L’empire achéménide fut le premier des empires perses à régner sur une vaste partie du Moyen-Orient.
Les Achéménides se libèrent de leur suzerain, l’Etat des Mèdes, en 556 avant J.-C et fondèrent un empire qui menaça par deux fois la Grèce antique, conquit l’Egypte, puis fut vaincu par Alexandre le Grand, en 330 avant notre ère.
L’empire se divisait en provinces (les satrapies) gouvernées par un satrape, aux pouvoirs très étendus : ils lèvent taxes et impôts ; régulent l’économie de leur province... ils peuvent également partir en guerre contre des états voisins.
La langue administrative des Achéménides était l’araméen.
Sous les Achéménides, le zoroastrianisme* se déplaça en Iran (où 40.000 fidèles demeurent toujours, autour de la ville de Yazd), où il fut adopté par les souverains, devenant ainsi un élément clef de la culture persane.

© Sebastiá Giralt
Persépolis fut édifiée en 521 avant notre ère, à la demande de Darius Ier, dans le cadre d’un vaste programme destiné à unifier l’empire et à asseoir l’autorité royale.
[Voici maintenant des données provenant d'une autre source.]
(** ** Results *)

(** The vectors can be read back.  When the protocol states yield the
    messages the vectors are made of, and each is encoded as its topic and a
    body, the command prints one line per key, no key twice; the line of
    every message parses to one frame that holds the body of that message,
    and the two lines of the broadcast stream parse to two frames: the
    encoded topic, and the body of a message of that topic. *)
Lemma gossip_vectors_readable (body : Message → bytes) (v : VectorMessages) (w w1 : world) :
  vector_messages instants w = (Ok v, w1) → encodes body v →
  ∃ w2 table,
    gossip_vectors_run instants w = (Ok tt, w2)
    ∧ printed w2 = printed w ++ map (λ '(k, x), vector_line k x) table
    ∧ NoDup table.*1
    ∧ (∀ k m, (k, m) ∈ message_keys v →
         ∃ x frame fuel, (k, x) ∈ table ∧ parse_hex x = Ok frame ∧ read_frames fuel frame = Some [body m])
    ∧ (∃ x y f g header rest m fuel,
         (lit "stream_header_frame_hex", x) ∈ table ∧ (lit "broadcast_message_frame_hex", y) ∈ table
         ∧ parse_hex x = Ok f ∧ parse_hex y = Ok g ∧ read_frames fuel (f ++ g) = Some [header; rest]
         ∧ postcard_topic TOPIC_ID = Ok header ∧ postcard_message m = Ok (TOPIC_ID ++ rest)).
Proof.
  intros Hv He. pose proof (vector_messages_frames _ _ _ Hv) as (w0 & w0' & Hf).
  apply broadcast_frames_Ok in Hf as (m & header & rest & Hf & Hh & Hm & Hlh & Hlr).
  pose proof (silent_vector_messages w) as Hs. rewrite Hv in Hs. cbn [snd] in Hs.
  eexists _, (vector_table body v). split.
  { unfold gossip_vectors_run, gbind. rewrite Hv. apply print_vectors_table; [by rewrite Hf .. | done]. }
  cbn [printed]. rewrite Hs. split; [done |]. split; [apply (bool_decide_unpack _); by vm_compute |]. split.
  - intros k m' Hk. destruct (read_one_frame (body m')) as [fuel Hr].
    { unfold encodes in He. rewrite Forall_forall in He. apply He. apply list_elem_of_fmap. by exists (k, m'). }
    exists (hex (frame_of (body m'))), (frame_of (body m')), fuel. split_and!; [by apply message_key_in | apply parse_hex_hex | done].
  - exists (hex (frame_of header)), (hex (frame_of rest)), (frame_of header), (frame_of rest), header, rest, m, 2.
    split_and!; try apply parse_hex_hex; try done.
    + unfold vector_table. cbv zeta. rewrite Hf. cbn [stream_header_frame]. rewrite elem_of_app. left.
      rewrite !elem_of_cons. tauto.
    + unfold vector_table. cbv zeta. rewrite Hf. cbn [broadcast_message_frame]. rewrite !elem_of_app. right. right. left.
      rewrite list_elem_of_singleton. done.
    + apply read_frames_app; [done |]. rewrite <- (app_nil_r (frame_of rest)). by apply read_frames_app.
Qed.
End VectorLemmas.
Le roi ayant fait appel à des artisans venus de toutes les provinces de l’empire, Persépolis est un allègre mélange des styles architecturaux des différentes satrapies.
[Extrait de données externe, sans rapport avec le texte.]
(** ** Claims: mailboxes *)

(** C14: a relay mailbox is a bounded FIFO.  Any sequence of enqueues and
    dequeues on any mailboxes runs to completion, and for every mailbox what
    was enqueued is what has left it followed by what is still queued, in
    order; the bodies delivered are a subsequence of those that left, in the
    order in which they were enqueued, each at most once; every other one
    that left had expired when it was discarded or was followed by at least
    [capacity] newer ones; and no more than [capacity] are queued. *)
Theorem relay_mailbox_fifo (c : RelayConfig) (ops : list mailbox_op) :
  1 ≤ rc_mailbox_capacity c → Forall (op_fits c) ops →
  ∃ l, run_mailbox_ops c empty_log ops = Some l
  ∧ ∀ id,
    length (queue_of (ml_tables l) id) ≤ rc_mailbox_capacity c
    ∧ (∃ gone, at_id id (ml_pushed l) = gone ++ queue_of (ml_tables l) id
        ∧ at_id id (ml_popped l) `sublist_of` (me_body <$> gone)
        ∧ me_body <$> gone ≡ₚ at_id id (ml_popped l) ++ (me_body ∘ fst <$> at_id id (ml_lost l)))
    ∧ Forall (λ x : MailboxEntry * loss,
        match x.2 with
        | Expired now => MailboxEntry_expired now x.1 = true
        | Evicted => ∃ pre post, at_id id (ml_pushed l) = pre ++ x.1 :: post
                       ∧ rc_mailbox_capacity c ≤ length post
        end) (at_id id (ml_lost l)).
Proof.
  intros Hc Hfit.
  assert (∀ l, log_inv c l → ∃ l', run_mailbox_ops c l ops = Some l' ∧ log_inv c l') as Hrun.
  { induction Hfit as [|op ops Hop Hops IH]; intros l Hl; cbn [run_mailbox_ops]; [by exists l |].
    destruct (run_mailbox_op_inv c l op Hc Hop Hl) as (l' & -> & Hl'). by apply IH. }
  destruct (Hrun empty_log) as (l & Hl & _ & Hinv).
  - split; [done |]. intros id.
    assert (queue_of (ml_tables empty_log) id = []) as ->
      by (unfold queue_of; cbn [ml_tables empty_log mailboxes]; by rewrite lookup_empty).
    split; [cbn; lia | by exists [] | constructor].
  - exists l. split; [done |]. intros id. by destruct (Hinv id).
Qed.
La construction de la cité s’étala sur deux siècles, jusqu’à la conquête de l’empire perse et à la destruction partielle de la cité par Alexandre le Grand.

© Ehsan Amini
Persépolis est construite autour d’une monumentale terrasse, sur laquelle s’érige un ensemble de palais aux fonctions variées : rituelles ; protocolaires ou administratives… Les palais, portes et escaliers s’ornent de bas-reliefs démontrant la richesse culturelle et architecturale de l’empire achéménide.
Le plus grand des palais de Persépolis se pare de deux impressionnants taureaux, constituant la base des colonnes principales de ce Palais des cent colonnes, qui fut découvert sous une épaisse couche de cendres.

© Sebastiá Giralt
* Le zoroastrianisme est une religion monothéiste, dont Ahura Mazda est le dieu créateur du ciel et de la terre. Les zoroastriens respectent le feu et la terre ; leur rite funéraire, afin de ne souiller aucun des deux éléments, consiste donc à installer le corps au sein d’une tour à toit ouvert et d’attendre que les vautours viennent le dévorer. L’âme du mort, après trois jours, se dirige vers la Maison des Chants (pour les âmes bonnes) ou vers les Enfers.